Ideas are cheap, start building something. It'll help you recruit people and
you'll almost certainly need something tangible to get funding.

If events are that lacking in the place you live, chances are that you need to
move. If your hometown doesn't already have a lively ecosystem, it's probably
going to be very difficult to recruit employees or make sales from there.

------
iworkforthem
I think you should work and develop a working prototype of your idea.

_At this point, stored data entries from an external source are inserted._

(* ===== verification/TemplateOverrides.v ===== *)
(** * Template overrides of one request

    [orb/application/services/template_overrides.py]: the fields of a template a
    caller may change for one request.

    A template is the dictionary of the fields of its DTO.  [validate] stands for
    pydantic's [model_validate] of the DTO's class.  JSON numbers are integers here,
    so a price is one; override names are texts. *)

From stdpp Require Import base strings list sets.
From Stdlib Require Import Ascii ZArith Lia.
From S2P Require Import Prelude Diagnostic MachineSync.
Open Scope Z_scope.

(** ** The tables *)

Definition OVERRIDABLE_FIELDS : list string :=
  ["subnet_ids"; "security_group_ids"; "machine_types"; "machine_types_ondemand";
   "machine_types_priority"; "price_type"; "max_price"; "network_zones"; "public_ip_assignment";
   "tags"].

Definition _ALIASES : dict string :=
  [("instance_type", "machine_type"); ("image_id", "machine_image");
   ("max_instances", "max_machines"); ("root_device_volume_size", "machine_disk_size_gb");
   ("volume_type", "machine_disk_type"); ("key_name", "machine_ssh_key");
   ("user_data", "machine_bootstrap"); ("instance_profile", "machine_role")].

Definition _PROTECTED_FIELDS : list string :=
  ["template_id"; "provider_type"; "provider_name"; "provider_api"; "provider_config";
   "provider_data"; "machine_role"; "machine_bootstrap"; "machine_ssh_key"; "encryption_key"].

Definition _RESERVED_TAG_PREFIXES : list string := ["orb:"; "aws:"].

Definition _NON_EMPTY_FIELDS : list string := ["subnet_ids"; "security_group_ids"; "machine_types"].

Definition _WEIGHTED_FIELDS : list string :=
  ["machine_types"; "machine_types_ondemand"; "machine_types_priority"].

Definition _PRICE_TYPES : list string := ["ondemand"; "spot"; "reserved"; "heterogeneous"].

(** ** The checks *)

Definition refuse {A} (message : string) : result A := Err (RequestValidationError message).

Definition sorted_names (l : list string) : list string := sorted_by String.leb l.

(** [if names: raise RequestValidationError(message(", ".join(sorted(names))))]. *)
Definition refuse_any (names : list string) (message : string → string) : result unit :=
  match names with
  | [] => Ok ()
  | _ => refuse (message (str_join ", " (sorted_names names)))
  end.

Fixpoint normalize_loop (normalized overrides : dict json) : result (dict json) :=
  match overrides with
  | [] => Ok normalized
  | (key, value) :: rest =>
      let canonical := dget_default key _ALIASES key in
      if dmem canonical normalized then
        refuse ("Template override '" +:+ key +:+ "' duplicates another override for '" +:+
                canonical +:+ "'")
      else normalize_loop (dset canonical value normalized) rest
  end.
(** The page, and the number of requests it was cut from. *)
Definition active_page (q : SyncAndListActiveRequestsQuery) (d : db) : list Request.t * Z :=
  let requests := if aq_all_resources q then find_all d
                  else List.filter (λ r, Request.status r ∈? active_statuses) (find_all d) in
  let requests := if str_truthy (aq_template_id q)
                  then List.filter (λ r, Some (Request.template_id r) ≟ aq_template_id q) requests
                  else requests in
  let limit := Z.min (or_int (aq_limit q) 50) 1000 in
  let offset := or_int (aq_offset q) 0 in
  (* [requests[offset : offset + limit]] *)
  (slice requests offset (offset + limit), Z.of_nat (length requests)).

Definition dto_of (request : Request.t) : action RequestDTO :=
  request ← query_request (Request.request_id request);
  machines ← get_machines_for_request request;
  call (create_from_domain request machines).

Fixpoint dtos_of (requests : list Request.t) : action (list RequestDTO) :=
  match requests with
  | [] => mret []
  | r :: rs => dto ← dto_of r; dtos ← dtos_of rs; mret (dto :: dtos)
  end.

Definition list_active (q : SyncAndListActiveRequestsQuery) : action (list RequestDTO * Z) := λ w,
  match unit_of_work (λ d, Ok (active_page q d, d)) w with
  | (Err e, w') => (Err e, w')
  | (Ok (requests, total_count), w') =>
      (dtos ← dtos_of requests;
       let dtos := List.filter (λ d, same_text (aq_provider_name q) (dto_provider_name d)) dtos in
       let dtos := List.filter (λ d, same_text (aq_provider_type q) (dto_provider_type d)) dtos in
       mret (dtos, total_count)) (foldl (λ w r, _sync_one r w) w' requests)
  end.
End handlers.

(** ** Lemmas: what a query keeps *)

Lemma deadline_transition_id r now : Request.request_id (deadline_transition r now) = Request.request_id r.
Proof. apply mutates_id. left. apply deadline_transition_mutates. Qed.

Lemma unswept_spec r now :
  unswept r (FulfilmentStateMachine.evaluate_deadline r now) = negb (expired r now).
Proof.
  rewrite evaluate_deadline_eq. destruct (expired r now) eqn:He; [|done].
  unfold unswept. cbn [fst snd negb orb]. apply bool_decide_eq_false. intros Hs.
  pose proof (deadline_transition_terminal r now) as Ht. rewrite Hs in Ht.
  pose proof (sweepable_not_terminal _ (expired_status _ _ He)). congruence.
Qed.
(** A provider is matched by a part of its name. *)
Definition machine_matches (q : ListMachinesQuery) (m : Machine.t) : bool :=
  match given (lq_provider_name q) with
  | Some name => negb (Machine.provider_name m ≟ EmptyString) && contains name (Machine.provider_name m)
  | None => true
  end &&
  match given (lq_provider_type q) with
  | Some type => Machine.provider_type m ≟ type
  | None => true
  end.

Definition machine_slice (q : ListMachinesQuery) (machines : list Machine.t) : list Machine.t :=
  let offset := or_int (lq_offset q) 0 in
  match (λ n, Z.min n 1000) <$> lq_limit q with
  | None => slice_from machines offset
  | Some limit => if 0 <? limit then slice machines offset (offset + limit) else []
  end.

Definition machine_page (q : ListMachinesQuery) (d : db) : result (list Machine.t) :=
  machines ← listed_machines q d;
  Ok (machine_slice q (List.filter (machine_matches q) machines)).

Definition list_machines_query (q : ListMachinesQuery) : action (list string) :=
  unit_of_work (λ d,
    match machine_page q d with
    | Ok machines => Ok (Machine.machine_id <$> machines, d)
    | Err e => Err e
    end).

(** ** The handlers behind the buses *)

(** The state behind them: the readings of the clock of the cache, the cache, and
    the world of the handlers. *)
Record system := mk_system {
  sys_clock : list Z;
  sys_cache : cache;
  sys_world : world
}.

Definition on_world {A} (m : action A) : prog system A := λ s,
  let '(r, w) := m (sys_world s) in (r, mk_system (sys_clock s) (sys_cache s) w).

Section handlers.
Context {Template Config : Type} (dp : @ports Template Config).
Context (p : sync_ports) (sm : FulfilmentStateMachine.t) (max_retries : Z).
Context (discover : option string → Request.t → result fetch_result).
Context (clock : nat → datetime) (ttl : option Z).
Context (prefix : string) (uuid : nat → string).
(* the creation of requests, which [AcquireMachines] models *)
Context (creation : string → Z → dict json → option (dict json) → action (option string)).

#[local] Instance system_buses : Buses system := {
  sync_and_get q := λ s,
    let '(r, c, w) := execute_query p sm discover clock (clock 0%nat) ttl q
                        (default 0 (head (sys_clock s))) (default 0 (head (tail (sys_clock s))))
                        (sys_cache s) (sys_world s) in
    (r, mk_system (tail (tail (sys_clock s))) c w);
  list_machines q := on_world (list_machines_query q);
  create_request t n data overrides := on_world (creation t n data overrides);
  create_return ids force := on_world (handle dp sm max_retries clock prefix uuid ids [] force);
  cancel_request i reason := on_world (cancel_command sm max_retries clock i reason)
}.
End handlers.

(** [GetRequestStatusOrchestrator] asked for all requests. *)
Definition all_requests_query : SyncAndListActiveRequestsQuery :=
  mk_active_query None None None true None (Some 0).

Definition get_all_requests p sm discover now window : action (list entry) :=
  '(dtos, total_count) ← list_active p sm discover now window all_requests_query;
  mret (Snapshot <$> dtos).

(** ** Lemmas: polling *)

Lemma prog_bind_Ok {S A B} (m : prog S A) (f : A → prog S B) s b s' :
  (m ≫= f) s = (Ok b, s') → ∃ a s1, m s = (Ok a, s1) ∧ f a s1 = (Ok b, s').
Proof. unfold mbind, prog_bind. destruct (m s) as [[a|e] s1]; [eauto|done]. Qed.

Section poll_lemmas.
Context {S A : Type} (query : prog S RequestDTO) (found : RequestDTO → A) (timed_out : A).
Context (aborted : exn → exn) (timeout_seconds : Z).

(** The state after [k] queries, and the answer to the one that follows. *)
Fixpoint after_queries (k : nat) (s : S) : S :=
  match k with O => s | Datatypes.S k' => after_queries k' (query s).2 end.
Definition answer_at (s : S) (k : nat) : result RequestDTO := (query (after_queries k s)).1.

(** An answer after which the poll goes on, as far as it alone can tell. *)
Definition goes_on (r : result RequestDTO) : bool :=
  match r with Ok dto => negb (is_final dto) | Err e => negb (is_cancelled e) end.
Definition failed_answer (r : result RequestDTO) : bool := match r with Ok _ => false | Err _ => true end.

(** The errors in a row after [n] answers, [errors] before them. *)
Fixpoint errors_after (errors : nat) (s : S) (n : nat) : nat :=
  match n with
  | O => errors
  | Datatypes.S n' => if failed_answer (answer_at s n') then Datatypes.S (errors_after errors s n') else 0
  end.

(** How a poll ends: after [n] queries, none but the last of which could end it. *)
Inductive ends (s : S) (errors allowed : nat) : nat → result A → Prop :=
| ends_found n dto :
    answer_at s n = Ok dto → is_final dto = true →
    (n < allowed)%nat → (∀ k, (k < n)%nat → goes_on (answer_at s k) = true) →
    (∀ k, (k < n)%nat → (errors_after errors s (k + 1) < MAX_CONSECUTIVE_POLL_ERRORS)%nat) →
    ends s errors allowed (n + 1) (Ok (found dto))
| ends_aborted n e :
    answer_at s n = Err e → is_cancelled e = false →
    (n < allowed)%nat → (∀ k, (k < n)%nat → goes_on (answer_at s k) = true) →
    (∀ k, (k < n)%nat → (errors_after errors s (k + 1) < MAX_CONSECUTIVE_POLL_ERRORS)%nat) →
    (MAX_CONSECUTIVE_POLL_ERRORS ≤ errors_after errors s (n + 1))%nat →
    ends s errors allowed (n + 1) (Err (aborted e))
| ends_cancelled n e :
    answer_at s n = Err e → is_cancelled e = true →
    (n < allowed)%nat → (∀ k, (k < n)%nat → goes_on (answer_at s k) = true) →
    (∀ k, (k < n)%nat → (errors_after errors s (k + 1) < MAX_CONSECUTIVE_POLL_ERRORS)%nat) →
    ends s errors allowed (n + 1) (Err e)
| ends_timed_out :
    (∀ k, (k < allowed)%nat → goes_on (answer_at s k) = true) →
    (∀ k, (k < allowed)%nat → (errors_after errors s (k + 1) < MAX_CONSECUTIVE_POLL_ERRORS)%nat) →
    ends s errors allowed allowed (Ok timed_out).

Lemma answer_at_0 s : answer_at s 0 = (query s).1.
Proof. done. Qed.
Lemma answer_at_S s k : answer_at s (Datatypes.S k) = answer_at (query s).2 k.
Proof. done. Qed.

Lemma errors_after_S errors s n :
  errors_after errors s (Datatypes.S n) =
  errors_after (if failed_answer (answer_at s 0) then Datatypes.S errors else 0) (query s).2 n.
Proof.
  induction n as [|n IH]; [done|].
  change (errors_after errors s (Datatypes.S (Datatypes.S n))) with
    (if failed_answer (answer_at s (Datatypes.S n))
     then Datatypes.S (errors_after errors s (Datatypes.S n)) else 0%nat).
  rewrite IH, answer_at_S. done.
Qed.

Having
an idea and bring it to prototype stage is just the beginning. Even when you
are have a working prototype, you have no idea whether users will buy in the
product or not, and actually pay for it. Without a working prototype, it is
tough to any traction or mention on it.

With all these ground work undone, dun think you want to bringing in a
business person to help.

------
obeone
I'm not a good cofounder candidate for geographic and other reasons, but I'd
be happy to step you through some idea options and potential business models.